Items listed in a dataset
━━━━━━

(** [LumoAgent.update_system_prompt]. *)
Definition update_system_prompt (new_system_prompt : string) : Py (LumoAgent * World) unit :=
  modify (λ '(self, w), (set_system_prompt new_system_prompt self, w));;
  in_world (print ("System prompt updated to: " +:+ substring 0 100 new_system_prompt +:+ "...")).

(** *** The LangGraph runtime, as far as the agent uses it

    [StateGraph(MessagesState)] with the single node [llm_responder] as entry
    point and an edge to [END], compiled with the [MemorySaver] as
    checkpointer.  [MessagesState] has one channel, [messages], whose reducer
    [add_messages] appends the update to what is stored (the messages built
    here carry no identifier of an earlier one, so none is replaced).  An
    invocation loads the thread's checkpoint, applies the input, saves,
    runs the node, applies its update, saves again and returns the state. *)
Definition add_messages (left right : list Message) : list Message := left ++ right.

Definition checkpoint_put (thread_id : string) (msgs : list Message) : Py (LumoAgent * World) unit :=
  modify (λ '(self, w), (set_memory <[thread_id := msgs]> self, w)).

Definition ai_toy_app (input : gmap string (list Message)) (thread_id : string)
    : Py (LumoAgent * World) (option (gmap string (list Message))) :=
  saved ← gets (λ '(self, _), history self thread_id);
  let state := add_messages saved (default [] (input !! "messages")) in
  checkpoint_put thread_id state;;
  update ← _call_toy_llm {[ "messages" := state ]};
  let state' := add_messages state (default [] (update !! "messages")) in
  checkpoint_put thread_id state';;
  mret (Some {[ "messages" := state' ]}).

(** [LumoAgent.invoke_agent], with [self.ai_toy_app.invoke] as a parameter:
    the guards around the call are stated for any behaviour of the graph.
    The first line is not in the source: it notes the call in [turns], so
    that "no turn was attempted" can be said of a run. *)
Definition invoke_agent_with
    (ai_toy_app_invoke : gmap string (list Message) → string →
                         Py (LumoAgent * World) (option (gmap string (list Message))))
    (user_input conversation_id : string) : Py (LumoAgent * World) string :=
  in_world (modify (set_turns (λ l, l ++ [(user_input, conversation_id)])));;
  self ← gets fst;
  if bool_decide (llm self = None) then mret AGENT_UNAVAILABLE
  else
    try_except
      (response_state ← ai_toy_app_invoke {[ "messages" := [HumanMessage user_input] ]}
                                          conversation_id;
       mret (match response_state with
             | Some d =>
                 if bool_decide (d ≠ ∅) then
                   match d !! "messages" with
                   | Some (m :: ms) =>
                       let ai_message := List.last ms m in
                       if isinstance_AIMessage ai_message then content ai_message
                       else AGENT_QUIET
                   | _ => AGENT_QUIET
                   end
                 else AGENT_QUIET
             | None => AGENT_QUIET
             end))
      (λ e,
       in_world (print ("Error during agent invocation: " +:+ exn_str e));;
       mret AGENT_WOBBLY).

Definition invoke_agent : string → string → Py (LumoAgent * World) string :=
  invoke_agent_with ai_toy_app.

(** ** [streamlit_app.py] *)

(** [st.session_state]: a key is [None] until the script assigns it.  Chat
    entries are the dicts [{"role": r, "content": c}], kept as pairs. *)
Record SessionState := mkSession {
  conversation_id : option string;
  current_system_prompt : option string;
  agent : option LumoAgent;
  messages : option (list (string * string))
}.

(** What a run of the script puts on the page.  Input widgets appear as the
    [Interaction] that triggered the run; spinners are transient. *)
Inductive Element :=
  | st_title (body : string)
  | st_header (body : string)
  | st_subheader (body : string)
  | st_markdown (body : string)
  | st_error (body : string)
  | st_success (body : string)
  | st_info (body : string)
  | st_chat_message (role body : string).

Record Run := mkRun {
  session_state : SessionState;
  page : list Element
}.

(** The widget event a run of the script reacts to: at most one per run. *)
Inductive Interaction :=
  | NoInteraction
  | ApplyPromptButton (edited_prompt : string)
  | ChatInput (prompt : string)
  | ResetButton.

(** How a run ends: at the bottom of the file, in [st.stop()], or in
    [st.experimental_rerun()]. *)
Inductive ScriptEnd := Finished | Stopped | Rerun.

Definition FATAL_ERROR : string :=
  "Fatal Error: Language Model (LLM) could not be initialized. Please check your .env file, Google Cloud credentials, project/location settings, and ensure the Vertex AI API is enabled. The application cannot continue.".
Definition REINIT_ERROR : string :=
  "Failed to re-initialize the Language Model after reset.".
Definition GREETING_TRIGGER : string := "Hello!".

Definition update_session (f : SessionState → SessionState) : Py (Run * World) unit :=
  modify (λ '(r, w), (mkRun (f (session_state r)) (page r), w)).

Definition set_conversation_id (v : string) (ss : SessionState) : SessionState :=
  mkSession (Some v) (current_system_prompt ss) (agent ss) (messages ss).
Definition set_current_system_prompt (v : string) (ss : SessionState) : SessionState :=
  mkSession (conversation_id ss) (Some v) (agent ss) (messages ss).
Definition set_agent (v : LumoAgent) (ss : SessionState) : SessionState :=
  mkSession (conversation_id ss) (current_system_prompt ss) (Some v) (messages ss).
Definition set_messages (v : list (string * string)) (ss : SessionState) : SessionState :=
  mkSession (conversation_id ss) (current_system_prompt ss) (agent ss) (Some v).

(** [st.session_state.<name>]: reading a key that was never assigned raises. *)
Definition session_get {A} (field : SessionState → option A) (name : string)
    : Py (Run * World) A :=
  λ '(r, w), match field (session_state r) with
             | Some v => (Ok v, (r, w))
             | None => (Raise (AttributeError name), (r, w))
             end.

(** A method call on [st.session_state.agent]: the object is shared, so
    what the method does to it is what the session holds afterwards. *)
Definition on_agent {A} (method : Py (LumoAgent * World) A) : Py (Run * World) A :=
  λ '(r, w), match agent (session_state r) with
             | None => (Raise (AttributeError "agent"), (r, w))
             | Some self =>
                 match method (self, w) with
                 | (res, (self', w')) =>
                     (res, (mkRun (set_agent self' (session_state r)) (page r), w'))
                 end
             end.

Definition show (e : Element) : Py (Run * World) unit :=
  modify (λ '(r, w), (mkRun (session_state r) (page r ++ [e]), w)).

(** [st.session_state.messages.append({"role": role, "content": body})]. *)
Definition messages_append (role body : string) : Py (Run * World) unit :=
  msgs ← session_get messages "messages";
  update_session (set_messages (msgs ++ [(role, body)])).

(** Lines 9-14: conversation id and current system prompt. *)
Definition init_conversation_id : Py (Run * World) unit :=
  ss ← gets (session_state ∘ fst);
  if bool_decide (conversation_id ss = None) then
    cid ← in_world uuid4;
    update_session (set_conversation_id cid);;
    in_world (print ("New Streamlit session, conversation_id: " +:+ cid))
  else mret tt.

Definition init_current_system_prompt : Py (Run * World) unit :=
  ss ← gets (session_state ∘ fst);
  if bool_decide (current_system_prompt ss = None) then
    update_session (set_current_system_prompt DEFAULT_AI_TOY_SYSTEM_PROMPT)
  else mret tt.

(** Lines 16-20: the agent.  The result tells whether [st.stop()] ended the
    run. *)
Definition init_agent : Py (Run * World) bool :=
  ss ← gets (session_state ∘ fst);
  if bool_decide (agent ss = None) then
    p ← session_get current_system_prompt "current_system_prompt";
    a ← in_world (LumoAgent__init__ p MODEL_NAME);
    update_session (set_agent a);;
    if bool_decide (llm a = None) then
      show (st_error FATAL_ERROR);;
      mret true
    else mret false
  else mret false.

(** Lines 22-31: the message list of the page and the opening greeting. *)
Definition init_messages : Py (Run * World) unit :=
  ss ← gets (session_state ∘ fst);
  if bool_decide (messages ss = None) then
    update_session (set_messages []);;
    a ← session_get agent "agent";
    if bool_decide (llm a ≠ None) then
      cid ← session_get conversation_id "conversation_id";
      ai_greeting ← on_agent (invoke_agent GREETING_TRIGGER cid);
      messages_append "assistant" ai_greeting
    else mret tt
  else mret tt.

(** Lines 34-51: title and the system prompt editor. *)
Definition prompt_editor (ev : Interaction) : Py (Run * World) unit :=
  show (st_title "🧸 Lumo AI Toy - Interactive Playground");;
  show (st_markdown "Chat with Lumo and experiment by changing its personality (system prompt)!");;
  match ev with
  | ApplyPromptButton edited_prompt =>
      update_session (set_current_system_prompt edited_prompt);;
      on_agent (update_system_prompt edited_prompt);;
      show (st_success "System prompt updated! Lumo will use this for the next interaction.");;
      show (st_info "You might want to 'Clear Chat & Reset Lumo' from the sidebar for a fresh start with the new prompt.")
  | _ => mret tt
  end.

(** Lines 55-80: the chat. *)
Definition chat_interface (ev : Interaction) : Py (Run * World) unit :=
  show (st_subheader "💬 Chat with Lumo");;
  msgs ← session_get messages "messages";
  modify (λ '(r, w), (mkRun (session_state r)
                            (page r ++ ((λ m, st_chat_message m.1 m.2) <$> msgs)), w));;
  match ev with
  | ChatInput prompt =>
      if bool_decide (prompt ≠ "") then
        messages_append "user" prompt;;
        show (st_chat_message "user" prompt);;
        cid ← session_get conversation_id "conversation_id";
        ai_response_content ← on_agent (invoke_agent prompt cid);
        show (st_chat_message "assistant" ai_response_content);;
        messages_append "assistant" ai_response_content
      else mret tt
  | _ => mret tt
  end.

(** Lines 86-89 of the reset handler: empty page list, new conversation id,
    new agent built with the current system prompt. *)
Definition reset_state : Py (Run * World) unit :=
  update_session (set_messages []);;
  cid ← in_world uuid4;
  update_session (set_conversation_id cid);;
  p ← session_get current_system_prompt "current_system_prompt";
  a ← in_world (LumoAgent__init__ p MODEL_NAME);
  update_session (set_agent a).

(** Lines 90-100: the greeting after a reset. *)
Definition reset_greeting : Py (Run * World) unit :=
  a ← session_get agent "agent";
  if bool_decide (llm a = None) then
    show (st_error REINIT_ERROR)
  else
    cid ← session_get conversation_id "conversation_id";
    ai_greeting ← on_agent (invoke_agent GREETING_TRIGGER cid);
    messages_append "assistant" ai_greeting;;
    show (st_success "Chat cleared and Lumo reset with the current system prompt.").

(** Lines 83-104: the sidebar. *)
Definition sidebar (ev : Interaction) : Py (Run * World) ScriptEnd :=
  show (st_header "Controls");;
  match ev with
  | ResetButton =>
      reset_state;;
      reset_greeting;;
      mret Rerun
  | _ =>
      show (st_markdown "---");;
      show (st_markdown "Modify the system prompt in the main panel to change Lumo's behavior.");;
      mret Finished
  end.

(** One run of [streamlit_app.py], top to bottom. *)
Definition script (ev : Interaction) : Py (Run * World) ScriptEnd :=
  init_conversation_id;;
  init_current_system_prompt;;
  halted ← init_agent;
  if halted : bool then mret Stopped
  else
    init_messages;;
    prompt_editor ev;;
    chat_interface ev;;
    sidebar ev.

(** A browser session: the page is rebuilt by every run, the session state
    is carried over. *)
Definition new_session : SessionState := mkSession None None None None.

Definition run_script (ev : Interaction) (ss : SessionState) (w : World)
    : Result ScriptEnd * (Run * World) :=
  script ev (mkRun ss [], w).

(** ** Clients of the agent, used to state properties of call sequences *)

(** [for x in xs: body(x)]. *)
Fixpoint for_each {S A} (xs : list A) (body : A → Py S unit) : Py S unit :=
  match xs with
  | [] => mret tt
  | x :: xs' => body x;; for_each xs' body
  end.

(** What the presentation layer can ask of one agent. *)
Inductive Call :=
  | Submit (user_input conversation_id : string)
  | ApplyPersona (new_system_prompt : string).

Definition perform (c : Call) : Py (LumoAgent * World) unit :=
  match c with
  | Submit user_input conversation_id =>
      invoke_agent user_input conversation_id;; mret tt
  | ApplyPersona new_system_prompt => update_system_prompt new_system_prompt
  end.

━━━━━━

Work required>
Please reproduce, exactly as written, the lines of the records from the first line through the one containing "point and an".

Response to this exercise>
(** [LumoAgent.update_system_prompt]. *)
Definition update_system_prompt (new_system_prompt : string) : Py (LumoAgent * World) unit :=
  modify (λ '(self, w), (set_system_prompt new_system_prompt self, w));;
  in_world (print ("System prompt updated to: " +:+ substring 0 100 new_system_prompt +:+ "...")).

(** *** The LangGraph runtime, as far as the agent uses it

    [StateGraph(MessagesState)] with the single node [llm_responder] as entry
    point and an edge to [END], compiled with the [MemorySaver] as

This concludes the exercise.